Transcribe only part of the material below: the lines from the one containing "its value when" through the one containing "(** The values [memset] to zero gives. *)", inclusive, exactly as written.

**MATERIAL TO PROCESS**

▶

(* ===== verification/P2pWire.v ===== *)
(** The wire format of the NAT-punching protocol: [upunch/p2p_wire.c].

    An encoder works on the buffer and the index [idx]; a decoder reads [base]
    and works on [rem] and [idx], and on the object behind [out], which keeps
    its value when the input is too short.  [None] is an access outside the
    buffer or outside the object written to. *)
From S2P Require Import Prelude.
Local Open Scope Z_scope.

(** ** Data ([p2p_wire.h]) *)

Definition AF_INET : Z := 2.
Definition AF_INET6 : Z := 10.
Definition P2P_PKT_VERSION : Z := 2.
Definition P2P_COMMUNITY_SIZE : nat := 16.
Definition P2P_COOKIE_SIZE : nat := 4.
Definition IPV4_SIZE : nat := 4.
Definition IPV6_SIZE : nat := 16.
Definition P2P_AUTH_TOKEN_SIZE : nat := 32.
Definition P2P_FLAGS_SOCKET : Z := 0x40.
Definition P2P_FLAGS_TYPE_MASK : Z := 0x1f.
Definition P2P_FLAGS_BITS_MASK : Z := 0xffe0.

(** [addr] is the whole union: [addr.v6] is the list, [addr.v4] its first four bytes. *)
Record p2p_sock := Sock { family : Z; port : Z; addr : list Z }.
Record p2p_auth := Auth { scheme : Z; toksize : Z; token : list Z }.
Record p2p_common := Common { ttl : Z; pc : Z; flags : Z; community : list Z }.
Record p2p_REGISTER := REGISTER { r_cookie : list Z; orig_sender : p2p_sock; dest_sock : p2p_sock }.
Record p2p_REGISTER_ACK := REGISTER_ACK { a_cookie : list Z; a_sock : p2p_sock }.
Record p2p_PACKET := PACKET { p_sock : p2p_sock }.
Record p2p_REGISTER_SUPER := REGISTER_SUPER { s_cookie : list Z; auth : p2p_auth }.
Record p2p_REGISTER_SUPER_ACK := REGISTER_SUPER_ACK {
  sa_cookie : list Z; lifetime : Z; sa_sock : p2p_sock; num_sn : Z; sn_bak : p2p_sock
}.

(** The values [memset] to zero gives. *)
Definition sock0 : p2p_sock := Sock 0 0 (replicate IPV6_SIZE 0).
Definition auth0 : p2p_auth := Auth 0 0 (replicate P2P_AUTH_TOKEN_SIZE 0).
Definition cookie0 : list Z := replicate P2P_COOKIE_SIZE 0.

(** ** Primitive encoders and decoders *)

Definition wbuf : Type := list Z * nat.
Definition enc : Type := wbuf -> option (Z * wbuf).

Definition encode_uint8 (v : Z) : enc := fun '(base, idx) =>
  base ← awrite base idx (Z.land v 0xff);
  Some (1, (base, S idx)).

Definition encode_uint16 (v : Z) : enc := fun '(base, idx) =>
  base ← awrite base idx (Z.land (Z.shiftr v 8) 0xff);
  base ← awrite base (1 + idx)%nat (Z.land v 0xff);
  Some (2, (base, (idx + 2)%nat)).

Definition encode_uint32 (v : Z) : enc := fun '(base, idx) =>
  base ← awrite base (0 + idx)%nat (Z.land (Z.shiftr v 24) 0xff);
  base ← awrite base (1 + idx)%nat (Z.land (Z.shiftr v 16) 0xff);
  base ← awrite base (2 + idx)%nat (Z.land (Z.shiftr v 8) 0xff);
  base ← awrite base (3 + idx)%nat (Z.land v 0xff);
  Some (4, (base, (idx + 4)%nat)).

Definition encode_buf (p : list Z) (s : nat) : enc := fun '(base, idx) =>
  bs ← mread p 0 s;
  base ← mwrite base idx bs;
  Some (Z.of_nat s, (base, (idx + s)%nat)).

(** [rem] and [idx]. *)
Definition cursor : Type := nat * nat.
Definition dec (A : Type) : Type := A -> list Z -> cursor -> option (Z * A * cursor).

Definition decode_uint8 : dec Z := fun out base '(rem, idx) =>
  if bool_decide (rem < 1)%nat then Some (0, out, (rem, idx))
  else
    b ← aread base idx;
    Some (1, Z.land b 0xff, (rem - 1, S idx)%nat).

Definition decode_uint16 : dec Z := fun out base '(rem, idx) =>
  if bool_decide (rem < 2)%nat then Some (0, out, (rem, idx))
  else
    b0 ← aread base idx;
    b1 ← aread base (1 + idx)%nat;
    let out := u16 (Z.shiftl (Z.land b0 0xff) 8) in
    Some (2, u16 (Z.lor out (Z.land b1 0xff)), (rem - 2, idx + 2)%nat).

Definition decode_uint32 : dec Z := fun out base '(rem, idx) =>
  if bool_decide (rem < 4)%nat then Some (0, out, (rem, idx))
  else
    b0 ← aread base (0 + idx)%nat;
    b1 ← aread base (1 + idx)%nat;
    b2 ← aread base (2 + idx)%nat;
    b3 ← aread base (3 + idx)%nat;
    let out := u32 (Z.shiftl (Z.land b0 0xff) 24) in
    let out := u32 (Z.lor out (Z.shiftl (Z.land b1 0xff) 16)) in
    let out := u32 (Z.lor out (Z.shiftl (Z.land b2 0xff) 8)) in
    Some (4, u32 (Z.lor out (Z.land b3 0xff)), (rem - 4, idx + 4)%nat).

(** [out] is the object the copy goes to. *)
Definition decode_buf (bufsize : nat) : dec (list Z) := fun out base '(rem, idx) =>
  if bool_decide (rem < bufsize)%nat then Some (0, out, (rem, idx))
  else
    bs ← mread base idx bufsize;
    out ← mwrite out 0 bs;
    Some (Z.of_nat bufsize, out, (rem - bufsize, idx + bufsize)%nat).
Lemma signal_frame e :
  calls (signal e).2 = S (calls e) /\ created (signal e).2 = created e /\ destroyed (signal e).2 = destroyed e /\
  (woken e <= woken (signal e).2)%nat /\ (sleeping (signal e).2 <= sleeping e)%nat.
Proof.
  unfold signal. cbn [sleeping tick]. destruct (sleeping e) eqn:E; [|destruct (_ =? _)]; cbn; rewrite ?E; auto with lia.
Qed.

(** A signal that succeeds wakes a thread if one sleeps. *)
Lemma signal_wakes e :
  cond_signal (calls e) = 0 -> (0 < sleeping e)%nat -> woken (signal e).2 = S (woken e).
Proof. intros H Hs. unfold signal. cbn [sleeping tick]. destruct (sleeping e); [lia|]. by rewrite H. Qed.

Lemma stamped_push rl rl' r :
  stamped rl -> avail_list rl' = Res (time_now (calls (env rl))) r :: avail_list rl ->
  (calls (env rl) < calls (env rl'))%nat -> stamped rl'.
Proof.
  intros (ts & Hf & Hs & Hl) Ha Hc. exists (calls (env rl) :: ts). rewrite Ha, !fmap_cons, Hf. split; [done|].
  split; [constructor; [done|]|constructor; [lia|]]; (eapply Forall_impl; [done|]; cbn; intros; lia).
Qed.

Lemma stamped_shrink rl rl' n m :
  stamped rl -> avail_list rl' = take n (drop m (avail_list rl)) -> (calls (env rl) <= calls (env rl'))%nat ->
  stamped rl'.
Proof.
  intros (ts & Hf & Hs & Hl) Ha Hc. exists (take n (drop m ts)). rewrite Ha, !fmap_take, !fmap_drop, Hf.
  assert (StronglySorted gt (drop m ts) /\ Forall (fun t => t < calls (env rl'))%nat (drop m ts)) as [H1 H2].
  { split; [|apply Forall_drop; eapply Forall_impl; [done|]; cbn; intros; lia].
    clear -Hs. revert m. induction Hs as [|t ts Hs IH Hf]; intros [|m]; cbn; [constructor..|by constructor|done]. }
  split; [done|]. split; [|by apply Forall_take]. clear -H1. revert n.
  induction H1 as [|t l Hs IH Hf]; intros [|n]; cbn; constructor; [done|]. by apply Forall_take.
Qed.

Lemma stamped_same rl rl' :
  stamped rl -> avail_list rl' = avail_list rl -> (calls (env rl) <= calls (env rl'))%nat -> stamped rl'.
Proof.
  intros Hs Ha Hc. apply (stamped_shrink rl rl' (length (avail_list rl)) 0); [done| |done].
  by rewrite Ha, drop_0, firstn_all.
Qed.

(** Ticks and the container list do not matter. *)
Lemma inv_same rl rl' acq :
  pool_inv rl acq -> nidle rl' = nidle rl -> ntotal rl' = ntotal rl -> avail_list rl' = avail_list rl ->
  kept rl rl' -> created (env rl') = created (env rl) -> destroyed (env rl') = destroyed (env rl) ->
  (calls (env rl) <= calls (env rl'))%nat -> pool_inv rl' acq.
Proof.
  intros [] Hn Ht Ha [] Hc Hd Hcalls.
  split; rewrite ?Hn, ?Ht, ?Ha, ?Hc, ?Hd, ?k_min0, ?k_smax0, ?k_hmax0, ?k_ttl0; try done. by eapply stamped_same.
Qed.

Lemma pop_resource_ok rl acq :
  pool_inv rl acq -> nidle rl > 0 ->
  exists r l, avail_list rl = r :: l /\
    pop_resource rl = Some (r, put rl (ntotal rl) (nidle rl - 1) l (free_list rl) (env rl)).
Proof.
  intros [Hi _ _ _ _ _] Hn. unfold pop_resource. destruct (avail_list rl) as [|r l]; [cbn in Hi; lia|]. by exists r, l.
Qed.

◀

**EXERCISE RESULT**
    its value when the input is too short.  [None] is an access outside the
    buffer or outside the object written to. *)
From S2P Require Import Prelude.
Local Open Scope Z_scope.

(** ** Data ([p2p_wire.h]) *)

Definition AF_INET : Z := 2.
Definition AF_INET6 : Z := 10.
Definition P2P_PKT_VERSION : Z := 2.
Definition P2P_COMMUNITY_SIZE : nat := 16.
Definition P2P_COOKIE_SIZE : nat := 4.
Definition IPV4_SIZE : nat := 4.
Definition IPV6_SIZE : nat := 16.
Definition P2P_AUTH_TOKEN_SIZE : nat := 32.
Definition P2P_FLAGS_SOCKET : Z := 0x40.
Definition P2P_FLAGS_TYPE_MASK : Z := 0x1f.
Definition P2P_FLAGS_BITS_MASK : Z := 0xffe0.

(** [addr] is the whole union: [addr.v6] is the list, [addr.v4] its first four bytes. *)
Record p2p_sock := Sock { family : Z; port : Z; addr : list Z }.
Record p2p_auth := Auth { scheme : Z; toksize : Z; token : list Z }.
Record p2p_common := Common { ttl : Z; pc : Z; flags : Z; community : list Z }.
Record p2p_REGISTER := REGISTER { r_cookie : list Z; orig_sender : p2p_sock; dest_sock : p2p_sock }.
Record p2p_REGISTER_ACK := REGISTER_ACK { a_cookie : list Z; a_sock : p2p_sock }.
Record p2p_PACKET := PACKET { p_sock : p2p_sock }.
Record p2p_REGISTER_SUPER := REGISTER_SUPER { s_cookie : list Z; auth : p2p_auth }.
Record p2p_REGISTER_SUPER_ACK := REGISTER_SUPER_ACK {
  sa_cookie : list Z; lifetime : Z; sa_sock : p2p_sock; num_sn : Z; sn_bak : p2p_sock
}.

(** The values [memset] to zero gives. *)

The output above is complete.